Without round-robin, worker[0] would always be tried first and would absorb all events as long as it accepts them, starving the others.
NotifierPriority — priority ordering¶
Subscribers are sorted by a numeric priority key; lower numbers are visited first. The priority is passed as an extra argument to add_subscriber:
from dssim import NotifierPriority
alert_pub = sim.publisher(name="alerts", notifier=NotifierPriority)
alert_pub.add_subscriber(critical_handler, alert_pub.Phase.CONSUME, priority=0)
alert_pub.add_subscriber(normal_handler, alert_pub.Phase.CONSUME, priority=10)
alert_pub.add_subscriber(low_handler, alert_pub.Phase.CONSUME, priority=20)
# On each event: critical_handler is tried first, then normal_handler, then low_handler
This is the natural policy for preemptive resources and priority queues, where a higher-priority requester should always get first access.

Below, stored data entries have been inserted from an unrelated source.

(** * How fast are NumPy ops: a model of the benchmarking notebook

    The notebook draws a list [l1] of floating-point numbers, takes the
    base-10 logarithm of its elements in four ways (a [for] loop that appends
    to [l2], a list comprehension, [map] and NumPy's vectorised [log10]) and
    records the wall-clock time of each way in the list [speed].

    The cells are embedded as state transformers over the notebook's global
    variables and its list objects.  Floating-point values are the kernel's
    binary64 numbers; the logarithm routines of the C library and of NumPy,
    the wall clock and the random generator are parameters of the model.
    What the cells print and the bar chart of the last cell change no
    variable: the first few elements that a cell prints and the bars of the
    chart are read off the state, the other messages are left out.  The
    [for] loop iterates over a list object that the program could extend
    while it runs, so it is given a step budget; the theorems say how many
    steps are enough. *)

From Stdlib Require Import ZArith List Bool Lia Floats.
Import ListNotations.
Open Scope Z_scope.

(** ** Values, names and list objects *)

(** A list object is named by its address: two variables bound to the same
    address alias the same list. *)
Definition loc := nat.
Bind Scope nat_scope with loc.

(** The global variables that the cells assign. *)
Inductive var := N | speed | l1 | a1 | l2 | t1 | t2 | a2 | l3.

Definition var_eqb (x y : var) : bool :=
  match x, y with
  | N, N | speed, speed | l1, l1 | a1, a1 | l2, l2
  | t1, t1 | t2, t2 | a2, a2 | l3, l3 => true
  | _, _ => false
  end.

When a process subscribes via a context manager, the priority keyword passes through to add_subscriber the same way:
async def high_priority_worker():
with sim.consume(alert_pub, priority=0):
event = await sim.wait(timeout=10)
async def low_priority_worker():
with sim.consume(alert_pub, priority=20):
event = await sim.wait(timeout=10)
If both processes are blocked inside their with blocks simultaneously, alert_pub will always try high_priority_worker first.
Choosing a policy¶
| Situation | Policy |
|---|---|
| Single consumer, or strict first-registered wins | NotifierDict (default) |
| Multiple identical workers, load balancing wanted | NotifierRoundRobin |
| Consumers have different priority levels | NotifierPriority |
3.8 Key Takeaways¶
- A publisher fans events out to all registered subscribers; a subscriber is any object with
send(event). - Connecting two components is a single
add_subscribercall on the publisher endpoint — no adapter code needed. - LiteLayer2 (
DSLitePub): simple fan-out, all subscribers receive every event unconditionally. - PubSubLayer2 (
DSPub): four tiers — PRE, CONSUME, POST_HIT, POST_MISS — separate monitoring, ownership, and reaction into distinct roles. - PRE always runs in full; CONSUME stops at the first accepting subscriber; POST phases depend on the consume outcome.
- PubSubLayer2 subscription context managers (
sim.consume,sim.observe_pre,sim.observe_consumed,sim.observe_unconsumed) subscribe the current process for the duration of awithblock and unsubscribe automatically on exit. They can be combined with+and nested freely. - Within each tier, dispatch order is controlled by the publisher's notifier policy:
NotifierDict(insertion order, default),NotifierRoundRobin(rotating start, fair load distribution), orNotifierPriority(lowest number first, set per subscriber).